Summary. Chimaerism was studied early (2 weeks to 3 months) during haematopoietic reconstitution after bone marrow transplantation in 18 severe aplastic anaemia patients (acquired SAA: 14 patients; Fanconi anaemia: four patients). Fourteen patients received marrow from an identical sibling donor, one from the phenoidentical father and three from a matched unrelated donor. Peripheral blood cell DNA was first analysed by Southern blotting with a multilocus minisatellite probe (33.6.3) or a Y chromosome specific probe (pHY2.1). For all 14 patients grafted with a genotypically identical sibling donor, the post-graft DNA profile strictly matched the respective donor profile (minisatellite probe) or disclosed the Y chromosome specific band in the case of female patients grafted with a male donor.

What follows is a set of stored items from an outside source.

Lemma frequency_read_back_witness :
  let g1 := state_of (set_gls_frequency true 250 3 led0) in
  read_sysfs_attribute true 0 "freq" g1
  = Ret (sprintf_u (Z.quot US_PER_SEC (Z.quot US_PER_SEC 3))) g1 []
  /\ 3 <= Z.quot US_PER_SEC (Z.quot US_PER_SEC 3).
Proof.
  assert (Hf : 0 < 3 <= US_PER_SEC) by (unfold US_PER_SEC; lia).
  assert (HHZ : 0 < 250 <= MS_PER_SEC) by (unfold MS_PER_SEC; lia).
  destruct (frequency_read_back true 250 3 0 led0 Hf HHZ) as (E & Hle & _).
  split; [exact E | exact Hle].
Defined.

(** ** What every reachable state satisfies *)

Ltac ok_split :=
  unfold line_ok; cbn;
  repeat match goal with
         | |- _ /\ _ => split
         end.

Ltac ok_solve :=
  ok_split;
  try assumption; try reflexivity; try lia;
  try (left; reflexivity); try (right; reflexivity);
  try (intros; repeat split; solve [assumption | reflexivity | lia
                                   | discriminate | congruence | tauto]).

Lemma quot_nonneg (a b : Z) : 0 <= a -> 0 <= (if 0 <? b then Z.quot a b else 0).
Proof.
  intros Ha. destruct (Z.ltb_spec 0 b); [|lia].
  apply Z.quot_pos; lia.
Qed.

Lemma line_ok_fresh (device_name : string) : line_ok (fresh_line device_name).
Proof.
  unfold line_ok, fresh_line; cbn.
  repeat split; try lia; try (left; reflexivity); try discriminate.
Qed.

Lemma line_ok_set_gls_frequency (hr : bool) (HZ freq : Z) (g : gpio_line_state) :
  line_ok g -> line_ok (state_of (set_gls_frequency hr HZ freq g)).
Proof.
  intros (Hen & Hl & Hon & Hoff & Hp & Hdis & Hhigh & Hheld & Hk).
  pose proof (quot_nonneg US_PER_SEC freq ltac:(unfold US_PER_SEC; lia)) as Q1.
  pose proof (quot_nonneg MS_PER_SEC freq ltac:(unfold MS_PER_SEC; lia)) as Q2.
  pose proof (quot_nonneg MS_PER_SEC HZ ltac:(unfold MS_PER_SEC; lia)) as Q3.
  unfold set_gls_frequency, KERNEL_HERTZ.
  destruct hr; run_monad.
  - destruct (Z.eqb_spec (pin_ctl_enabled g) 0) as [E|E]; cbn;
      [|destruct (0 <? freq) eqn:Ef; cbn]; ok_solve.
  - destruct (HZ <? freq); cbn;
      (destruct (Z.eqb_spec (pin_ctl_enabled g) 0) as [E|E]; cbn);
      [|destruct (0 <? HZ) eqn:Eh; cbn| |destruct (0 <? freq) eqn:Ef; cbn];
      ok_solve.
Qed.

In contrast, for the one patient grafted in a mismatched situation and for two out of three patients grafted with a matched unrelated donor, the results indicated autologous bone marrow recovery. This difference between patients grafted with an identical sibling donor and those grafted in other situations is statistically significant (P < 0.01). The 15 patients with circulating cells of donor origin were then studied by polymerase chain reaction amplification of the DNA samples. The three male patients with a female donor were studied by amplification of a Y chromosome specific sequence (DYZ1), allowing the detection of one male cell in 104 female cells. In all three cases, residual male nucleated celts were detected. The analysis was performed by amplification of the 33.6.3 minisatellite sequence for the 12 remaining patients. No residual recipient cells were detected within the sensitivity limit of the method which is 1% in that case. This suggests that detection of residual host cells depends on the sensitivity of the technique used.